Ветер принес запах тьмы и серы.
Спи, Альрауне.

Триптих (к …)

Я видела тебя во сне –
ты шла неспешно по Таганке,
на пальце камень той огранки,
какой вовек не потускнеть.
На плечи падала весна,
но по дворам метались листья.
А я тебе писала письма
из этого немого сна.

И вся неистовость Москвы
с ее поствизантийским пылом,
ее кремлевские могилы,
ее сиятельные львы,
бродяжий песенный Арбат,
весенний дух на Патриарших
(на сколько весен тебя старше
все переулки наугад!), –

все в этих письмах: боль и блажь,
и день отчаянный и краткий,
и укативший по брусчатке
твой красно-белый экипаж.

***

Больница в Куркине на реке.
Играет в нарды туберкулез.
На этом сходненском ветерке
больница кажется не всерьез.

А мне, летящей куда-то в Крым
в песке античном искать слова,
и вовсе – марево, легкий дым
больнично-серые острова.

Но там, в квадрате кирпичных стен
тоскливо-праздно томится жизнь,
в температурном ее листе
слабеет шариковый нажим…

***

Врачи безмолвствуют на мертвом языке.
Режим.
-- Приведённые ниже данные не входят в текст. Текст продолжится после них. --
(* ===== verification/Board.v ===== *)
(** * The component [Board] (lines 48-210)

    The component keeps three React states, [input], [taskList] and
    [taskEdit].  [taskList] is an array of references to objects: the
    handlers read and write the objects through the references, and the
    edit callback writes [data[taskIndex].task = input] into an object that
    other arrays still hold, so the model keeps an object heap ([heap],
    locations [loc]) and [taskList] is a list of locations.

    A handler that writes to Firestore awaits a promise and patches the
    state in its [.then] callback with the [taskList] and [input] its
    closure captured when the event fired.  A promise in flight is a
    [Request] that records what its closure captured; the event [Settle i o]
    lets the [i]-th request settle with outcome [o], in any order.  A
    rejected promise, or an exception thrown in the callback, runs the
    [.catch] handler, which only logs ([console]).

    [handle ev w] is the world after the event [ev], or [None] when the
    page offers no such event (a button that is not rendered, a request
    that is not in flight). *)

From S2P Require Import Prelude Types Store Loader.

Definition loc := nat.

(** What a promise in flight carries: the document or id it sends, and the
    values its callback's closure captured ([taskList], [input], and for an
    edit the [taskEdit] object). *)
Inductive Request :=
  | ReqAdd (d : Doc.t) (snap : list loc) (inp : string)
  | ReqUpdate (docId : string) (target : loc) (snap : list loc) (inp : string)
  | ReqDelete (taskId : string) (snap : list loc).

Inductive Outcome :=
  | Fulfilled
  | Rejected (code : string).

Inductive Output :=
  | Alert (msg : string)
  | ConsoleLog (msg : string) (err : js_error).

Inductive Event :=
  | Change (s : string)
  | Submit
  | ClickEdit (l : loc)
  | ClickCancel
  | ClickDelete (l : loc)
  | Settle (i : nat) (o : Outcome)
  | Tick (dt : Z).

Section board.
Context `{DocStoreLaws St}.
(** [format(date, 'dd MMMM yyyy')] *)
Variable fmt : Z -> string.
(** The [user] prop: constant for the life of the page. *)
Variable user : User.t.

Record World := mkW {
  heap : gmap loc TaskList.t;
  next : loc;
  input : string;
  taskList : list loc;
  taskEdit : option loc;
  pending : list Request;
  db : St;
  now : Z;
  console : list Output;
}.

Definition set_input (s : string) (w : World) : World :=
  mkW (heap w) (next w) s (taskList w) (taskEdit w) (pending w) (db w) (now w) (console w).
Definition set_taskList (ls : list loc) (w : World) : World :=
  mkW (heap w) (next w) (input w) ls (taskEdit w) (pending w) (db w) (now w) (console w).
Definition set_taskEdit (t : option loc) (w : World) : World :=
  mkW (heap w) (next w) (input w) (taskList w) t (pending w) (db w) (now w) (console w).
Definition set_pending (ps : list Request) (w : World) : World :=
  mkW (heap w) (next w) (input w) (taskList w) (taskEdit w) ps (db w) (now w) (console w).
Definition set_db (s : St) (w : World) : World :=
  mkW (heap w) (next w) (input w) (taskList w) (taskEdit w) (pending w) s (now w) (console w).
Definition set_heap (h : gmap loc TaskList.t) (w : World) : World :=
  mkW h (next w) (input w) (taskList w) (taskEdit w) (pending w) (db w) (now w) (console w).
Definition set_now (t : Z) (w : World) : World :=
  mkW (heap w) (next w) (input w) (taskList w) (taskEdit w) (pending w) (db w) t (console w).
Definition out (o : Output) (w : World) : World :=
  mkW (heap w) (next w) (input w) (taskList w) (taskEdit w) (pending w) (db w) (now w)
    (console w ++ [o]).
(** Modelled from the spec: the executor ([app/routers], [app/model]
    connector) is not among the sources.  The limit that governs is the
    smaller of the caller's [limit] and the one in the SQL text; with
    only one of them present that one governs, with none all rows are
    returned. *)
Definition governing_limit (caller embedded : option nat) : option nat :=
  match caller, embedded with
  | Some c, Some e => Some (Nat.min c e)
  | Some c, None => Some c
  | None, e => e
  end.

(** Modelled from the spec: the rows [execute] returns for a query that
    yields [rows] when no limit applies, whose text has the limit
    [embedded], called with the limit [caller]. *)
Definition execute (rows : list Row) (embedded caller : option nat) : list Row :=
  match governing_limit caller embedded with
  | Some n => firstn n rows
  | None => rows
  end.
End Limit.

Local Open Scope Z_scope.

(** A calendar date and time of day, without zone. *)
Record datetime := {
  year : Z; month : Z; day : Z;
  hour : Z; minute : Z; second : Z; microsecond : Z
}.

(** A timestamp with zone as a backend returns it: the wall clock of the
    display zone and that zone's offset from UTC, in seconds. *)
Record datetimetz := { local : datetime; utcoffset : Z }.

(** Days from 1970-01-01 to a civil date of the proleptic Gregorian
    calendar, and back. *)
Definition days_from_civil (y m d : Z) : Z :=
  let y := if m <=? 2 then y - 1 else y in
  let era := y / 400 in
  let yoe := y - era * 400 in
  let mp := (m + 9) mod 12 in
  let doy := (153 * mp + 2) / 5 + d - 1 in
  let doe := yoe * 365 + yoe / 4 - yoe / 100 + doy in
  era * 146097 + doe - 719468.

Definition civil_from_days (z : Z) : Z * Z * Z :=
  let z := z + 719468 in
  let era := z / 146097 in
  let doe := z - era * 146097 in
  let yoe := (doe - doe / 1460 + doe / 36524 - doe / 146096) / 365 in
  let doy := doe - (365 * yoe + yoe / 4 - yoe / 100) in
  let mp := (5 * doy + 2) / 153 in
  let d := doy - (153 * mp + 2) / 5 + 1 in
  let m := if mp <? 10 then mp + 3 else mp - 9 in
  let y := yoe + era * 400 in
  (if m <=? 2 then y + 1 else y, m, d).
(** [clear_list], the scheduled job: DELETE, then the reply to the job's chat. *)
Definition clear_list (d : db) : db * string :=
  (delete_all d, RESPONSES "list_cleared").

(** [clear_command]: [chat] is [update.effective_chat], [status] the
    [member.status] that the platform's get_chat_member answers. *)
Definition clear_command (chat : option Z) (status : string) (d : db)
  : db * option string :=
  match chat with
  | None => (d, None)
  | Some _ =>
      let is_admin :=
        existsb (String.eqb status) ["creator"; "administrator"]%string in
      if negb is_admin then (d, Some (RESPONSES "not_admin"))
      else (delete_all d, Some (RESPONSES "list_cleared"))
  end.

(** The loop that fills [participant_counts]. *)
Definition count_names (participants : list string) : pydict :=
  fold_left (fun counts name => dict_set name (dict_get name 0%nat counts + 1)%nat counts)
            participants [].

Definition format_entry (item : string * nat) : string :=
  let (name, count) := item in
  let entry := ("👤 " ++ name)%string in
  if (1 <? count)%nat then (entry ++ " (x" ++ str_of_nat count ++ ")")%string
  else entry.

Definition format_participants_list (participants : list string) : string :=
  match participants with
  | [] => RESPONSES "list_empty"
  | _ =>
      let formatted_list := map format_entry (count_names participants) in
      let count := length participants in
      ("Участники (" ++ str_of_nat count ++ "/" ++ str_of_nat MAX_PARTICIPANTS
         ++ "):" ++ newline ++ String.concat newline formatted_list)%string
  end.

End Roster.

(** ** Runs of the roster *)

(** The operations of the RosterStore that change the table. *)
Inductive op : Type :=
| Add (uid : Z) (name : string)
| RemoveOne (uid : Z)
| ClearAll.

Definition step (cap : nat) (d : db) (o : op) : db :=
  match o with
  | Add uid name => fst (add_participant cap uid name d)
  | RemoveOne uid => fst (remove_participant uid d)
  | ClearAll => delete_all d
  end.

(** The table after a sequence of operations on the freshly created one. *)
Definition run (cap : nat) (ops : list op) : db :=
  fold_left (step cap) ops setup_database.

(** ** Well-formed tables *)

(** The ids of [t], read in order, increase strictly and stay in (lo, hi]. *)
Fixpoint ids_between (lo hi : Z) (t : list row) : bool :=
  match t with
  | [] => true
  | r :: t' => (lo <? id r) && (id r <=? hi) && ids_between (id r) hi t'
  end.

(** What SQLite maintains for a rowid table with AUTOINCREMENT: rows in
    increasing rowid order, rowids positive and bounded by the counter. *)
Definition well_formed (d : db) : Prop :=
  (0 <=? seq d) && ids_between 0 (seq d) (rows d) = true.

(** ORDER BY id, written independently of the storage order: insertion sort. *)
Fixpoint insert_by_id (r : row) (t : list row) : list row :=
  match t with
  | [] => [r]
  | r' :: t' => if id r <=? id r' then r :: t else r' :: insert_by_id r t'
  end.

Fixpoint sort_by_id (t : list row) : list row :=
  match t with
  | [] => []
  | r :: t' => insert_by_id r (sort_by_id t')
  end.

(** The user's entry that RemoveOne must pick: [r] belongs to [uid] and no
    entry of [uid] has a larger id. *)
Definition latest_entry_of (uid : Z) (t : list row) (r : row) : Prop :=
  In r t /\ user_id r = uid /\
  forall r', In r' t -> user_id r' = uid -> id r' <= id r.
Прогулка. Пограничный сон.
За Гиппократом здесь стоит Харон –
от века до скончания времен
в одной реке.

И Сходня, и Москва, и Волго-Балт
впадают в эту яростную стынь.
Не Amen ты прошепчешь, но Аминь.
В твоих глазах июньская полынь.
И листопад.

Эмигранты

Двадцатые годы ушедшего века.
Париж. La Bolée.
Вы ждали карету интриг и успеха, —
карету карет.
Вы ждали фанфар и поклонниц влюбленных,
их взор огневой.
Без памяти стыли горящие клены
Над черной Невой.

Стремительный век ваш в Латинском квартале —
живи Монпарнас! —
о чем-то чужом иноземно картавил,
но все не о вас.
Вы верили — будет момент возвращенья,
возврата домой.
И клен петербургский молил о прощеньи
над черной Невой.

литпроцесс

на этом олимпе сидят золотые тельцы,
сосущие млеко из звездно-зернистой дороги,
их путь устилают сраженные единороги,
Гомеровы боги и, даже, аидовы псы.

спокойно пасется навеки плененный Пегас,
лишенный и крыльев, и званий, и гордой натуры.
под крик полуночный надломленной клавиатуры
роскошные дуры влезают, шутя, на Парнас.

здесь все не про нас – мы не модны, и рожи не те,
улыбки кривые, иным поклоняемся датам,
нас тычут носами в доступный картон самиздата.
а девки в халатах листают гламур в темноте.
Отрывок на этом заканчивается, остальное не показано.